(Collected data entries)
(* ===== verification/Arrays.v ===== *)
(** * C arrays and bit sets (src/util/bitset.h)

    An array is a list indexed by [Z]; [get] takes the value read outside
    its bounds, [upd] does nothing there.  A bit set is an array of 32-bit
    words.  Sums over lists are at the end. *)

From stdpp Require Import base list numbers.
From Stdlib Require Import Bool ZArith List Lia FinFun.
From S2P Require Import Prelude.
Import ListNotations.
#[local] Open Scope bool_scope.
#[local] Open Scope Z_scope.

Definition get {A} (d : A) (l : list A) (i : Z) : A := nth (Z.to_nat i) l d.

Fixpoint upd_nat {A} (n : nat) (f : A -> A) (l : list A) : list A :=
  match l, n with
  | [], _ => []
  | x :: l, O => f x :: l
  | x :: l, S n => x :: upd_nat n f l
  end.

(** [l[i] = f(l[i])] *)
Definition upd {A} (i : Z) (f : A -> A) (l : list A) : list A := upd_nat (Z.to_nat i) f l.

Definition len {A} (l : list A) : Z := Z.of_nat (length l).

Lemma upd_length {A} i (f : A -> A) l : length (upd i f l) = length l.
Proof. unfold upd. generalize (Z.to_nat i) as n. induction l; intros [|n]; cbn; auto. Qed.

Lemma len_upd {A} i (f : A -> A) l : len (upd i f l) = len l.
Proof. unfold len. now rewrite upd_length. Qed.

Lemma nth_upd_nat {A} (d : A) n m f l :
  (n < length l)%nat -> nth m (upd_nat n f l) d = if Nat.eqb m n then f (nth m l d) else nth m l d.
Proof.
  revert n m. induction l as [|x l IH]; intros n m Hn; cbn [length] in Hn; [lia|].
  destruct n as [|n], m as [|m]; cbn; auto. apply IH. lia.
Qed.

Lemma get_upd {A} (d : A) i j f l :
  0 <= i < len l -> 0 <= j -> get d (upd i f l) j = if j =? i then f (get d l j) else get d l j.
Proof.
  unfold len, get, upd. intros Hi Hj. rewrite nth_upd_nat by lia.
  destruct (Nat.eqb_spec (Z.to_nat j) (Z.to_nat i)), (Z.eqb_spec j i); try lia; reflexivity.
Qed.

Lemma get_app_l {A} (d : A) l1 l2 i : 0 <= i < len l1 -> get d (l1 ++ l2) i = get d l1 i.
Proof. unfold get, len. intros. apply app_nth1. lia. Qed.

Lemma get_app_end {A} (d : A) l x : get d (l ++ [x]) (len l) = x.
Proof. unfold get, len. rewrite app_nth2 by lia. now replace (Z.to_nat _ - _)%nat with O by lia. Qed.

Lemma get_In {A} (d : A) l i : 0 <= i < len l -> In (get d l i) l.
Proof. unfold get, len. intros. apply nth_In. lia. Qed.

Lemma len_app {A} (l1 l2 : list A) : len (l1 ++ l2) = len l1 + len l2.
Proof. unfold len. rewrite length_app. lia. Qed.

Lemma len_nonneg {A} (l : list A) : 0 <= len l.
Proof. unfold len. lia. Qed.

(** The indices of an array of the given length. *)
Definition indices (n : Z) : list Z := map Z.of_nat (seq 0 (Z.to_nat n)).

Lemma in_indices n i : In i (indices n) <-> 0 <= i < n.
Proof.
  unfold indices. rewrite in_map_iff. split.
  - intros (x & <- & Hx). apply in_seq in Hx. lia.
  - intros Hi. exists (Z.to_nat i). split; [lia|]. apply in_seq. lia.
Qed.

Lemma NoDup_indices n : NoDup (indices n).
Proof. apply Finite.Injective_map_NoDup; [intros x y; lia | apply seq_NoDup]. Qed.

Lemma length_indices n : length (indices n) = Z.to_nat n.
Proof. unfold indices. now rewrite length_map, length_seq. Qed.

Lemma indices_succ n : 0 <= n -> indices (n + 1) = indices n ++ [n].
Proof.
  intros Hn. unfold indices. replace (Z.to_nat (n + 1)) with (Z.to_nat n + 1)%nat by lia.
  rewrite seq_app, map_app. cbn [seq map]. f_equal. f_equal. lia.
Qed.

(** [for (i = 0; i < n; i++) l[i] = f(i, l[i]);] *)
Lemma fold_upd {A} (d : A) (f : Z -> A -> A) n l :
  0 <= n <= len l ->
  let l' := fold_left (fun l i => upd i (f i) l) (indices n) l in
  len l' = len l /\ forall j, 0 <= j -> get d l' j = if j <? n then f j (get d l j) else get d l j.
Proof.
  intros [Hn Hl]. revert n Hn Hl. apply (natlike_ind (fun n => n <= len l -> _)).
  - intros _. split; [reflexivity|]. intros j Hj. destruct (Z.ltb_spec j 0); [lia | reflexivity].
  - intros n Hn IH Hl. destruct (IH ltac:(lia)) as [IHl IHg]. unfold Z.succ. rewrite indices_succ, fold_left_app by assumption.
    cbn [fold_left]. split; [now rewrite len_upd|]. intros j Hj. rewrite get_upd by lia. rewrite IHg by assumption.
    destruct (Z.eqb_spec j n), (Z.ltb_spec j n), (Z.ltb_spec j (n + 1)); try lia; subst; reflexivity.
Qed.

(** ** Bit sets *)

Definition BITSET_WORDBITS : Z := 32.
(** In [size_t] arithmetic, which a 32-bit count does not overflow. *)
Definition BITSET_WORDS (bits : Z) : Z := (bits + BITSET_WORDBITS - 1) / BITSET_WORDBITS.
Definition BITSET_BITWORD (b : Z) : Z := b / BITSET_WORDBITS.
Definition BITSET_BIT (b : Z) : Z := Z.shiftl 1 (b mod BITSET_WORDBITS).

Definition BITSET_TEST (x : list Z) (b : Z) : bool :=
  negb (Z.land (get 0 x (BITSET_BITWORD b)) (BITSET_BIT b) =? 0).
Definition BITSET_SET (x : list Z) (b : Z) : list Z :=
  upd (BITSET_BITWORD b) (fun w => Z.lor w (BITSET_BIT b)) x.

(** [ffs(w) - 1] for a non-zero 32-bit word. *)
Fixpoint lowest_bit (n : nat) (w k : Z) : Z :=
  match n with
  | O => k
  | S n => if Z.testbit w k then k else lowest_bit n w (k + 1)
  end.

(** The loop of [__bitset_next_set] over empty words: the word reached and the
    bits left in it, or none at the end of the set. *)
Fixpoint next_word (fuel : nat) (x : list Z) (size word tmp : Z) : option (Z * Z) :=
  if tmp =? 0 then
    match fuel with
    | O => None
    | S fuel =>
        let word := word + 1 in
        if word >=? BITSET_WORDS size then None else next_word fuel x size word (get 0 x word)
    end
  else Some (word, tmp).

Definition __bitset_next_set (i tmp : Z) (x : list Z) (size : Z) : Z * Z :=
  match next_word (length x) x size (BITSET_BITWORD i) tmp with
  | None => (size, 0)
  | Some (word, tmp) =>
      let bit := lowest_bit 32 tmp 0 in
      (word * BITSET_WORDBITS + bit, Z.ldiff tmp (Z.shiftl 1 bit))
  end.

(** The values of [__i] in the body of [BITSET_FOREACH_SET]. *)
Fixpoint foreach_set (fuel : nat) (i tmp : Z) (x : list Z) (size : Z) : list Z :=
  match fuel with
  | O => []
  | S fuel =>
      let (i, tmp) := __bitset_next_set i tmp x size in
      if i <? size then i :: foreach_set fuel i tmp x size else []
  end.

Definition BITSET_FOREACH_SET (x : list Z) (size : Z) : list Z :=
  foreach_set (S (Z.to_nat size)) 0 (get 0 x 0) x size.

(** [rzalloc_array(ctx, BITSET_WORD, BITSET_WORDS(n))] *)
Definition bitset_zero (n : Z) : list Z := repeat 0 (Z.to_nat (BITSET_WORDS n)).

Lemma land_bit w k : 0 <= k -> (Z.land w (Z.shiftl 1 k) =? 0) = negb (Z.testbit w k).
Proof.
  intros Hk. rewrite Z.shiftl_1_l. destruct (Z.testbit w k) eqn:E; cbn [negb].
  - apply Z.eqb_neq. intros H0. assert (Z.testbit (Z.land w (2 ^ k)) k = true); [|rewrite H0, Z.bits_0 in *; discriminate].
    rewrite Z.land_spec, E, Z.pow2_bits_true by assumption. reflexivity.
  - apply Z.eqb_eq, Z.bits_inj'. intros n Hn. rewrite Z.land_spec, Z.bits_0.
    destruct (Z.eq_dec n k) as [->|Hne]; [now rewrite E|]. now rewrite Z.pow2_bits_false, andb_false_r by lia.
Qed.

Lemma BITSET_TEST_bit x b : BITSET_TEST x b = Z.testbit (get 0 x (b / 32)) (b mod 32).
Proof.
  unfold BITSET_TEST, BITSET_BITWORD, BITSET_BIT, BITSET_WORDBITS.
  rewrite land_bit by (apply Z.mod_pos_bound; lia). apply negb_involutive.
Qed.

Definition word_ok (w : Z) : Prop := 0 <= w < 2 ^ 32.

(** A set of [n] bits. *)
Definition bitset_ok (x : list Z) (n : Z) : Prop := 0 <= n /\ Forall word_ok x /\ len x = BITSET_WORDS n.

Lemma bitset_ok_fit x n b : bitset_ok x n -> 0 <= b < n -> 0 <= b / 32 < len x.
Proof.
  intros (_ & _ & ->) Hb. unfold BITSET_WORDS, BITSET_WORDBITS. split; [apply Z.div_pos; lia|].
  apply Z.div_lt_upper_bound; [lia|]. pose proof (Z.div_mod (n + 32 - 1) 32 ltac:(lia)).
  pose proof (Z.mod_pos_bound (n + 32 - 1) 32 ltac:(lia)). lia.
Qed.

Lemma BITSET_TEST_SET x n b c :
  bitset_ok x n -> 0 <= b < n -> 0 <= c -> BITSET_TEST (BITSET_SET x b) c = (c =? b) || BITSET_TEST x c.
Proof.
  intros Hfit Hb Hc. rewrite !BITSET_TEST_bit. unfold BITSET_SET, BITSET_BITWORD, BITSET_BIT, BITSET_WORDBITS.
  rewrite get_upd; [|now apply (bitset_ok_fit x n) | apply Z.div_pos; lia].
  pose proof (Z.div_mod b 32 ltac:(lia)). pose proof (Z.div_mod c 32 ltac:(lia)).
  pose proof (Z.mod_pos_bound b 32 ltac:(lia)). pose proof (Z.mod_pos_bound c 32 ltac:(lia)).
  destruct (Z.eqb_spec (c / 32) (b / 32)) as [E|E].
  - rewrite Z.lor_spec, Z.shiftl_1_l, Z.pow2_bits_eqb, orb_comm by lia. f_equal.
    destruct (Z.eqb_spec (b mod 32) (c mod 32)), (Z.eqb_spec c b); try reflexivity; lia.
  - destruct (Z.eqb_spec c b) as [->|]; [congruence | reflexivity].
Qed.

(** A number is a word if it has no bit above the 32nd. *)
Lemma word_ok_bits w : 0 <= w -> (forall k, 32 <= k -> Z.testbit w k = false) -> word_ok w.
Proof.
  intros Hw Hk. split; [assumption|]. destruct (Z.eq_dec w 0) as [->|Hz]; [vm_compute; reflexivity|].
  apply Z.log2_lt_pow2; [lia|]. destruct (Z_lt_ge_dec (Z.log2 w) 32) as [|Hge]; [assumption|].
  specialize (Hk (Z.log2 w) ltac:(lia)). rewrite Z.bit_log2 in Hk by lia. discriminate.
Qed.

(EXERCISE OBJECTIVE)
Copy out each line of the data above, exactly, if it lies between the line holding "match n with" and the line holding "Definition __bitset_next_set (i", inclusive; copy no other line.

(EXERCISE RESULT)
  match n with
  | O => k
  | S n => if Z.testbit w k then k else lowest_bit n w (k + 1)
  end.

(** The loop of [__bitset_next_set] over empty words: the word reached and the
    bits left in it, or none at the end of the set. *)
Fixpoint next_word (fuel : nat) (x : list Z) (size word tmp : Z) : option (Z * Z) :=
  if tmp =? 0 then
    match fuel with
    | O => None
    | S fuel =>
        let word := word + 1 in
        if word >=? BITSET_WORDS size then None else next_word fuel x size word (get 0 x word)
    end
  else Some (word, tmp).

Definition __bitset_next_set (i tmp : Z) (x : list Z) (size : Z) : Z * Z :=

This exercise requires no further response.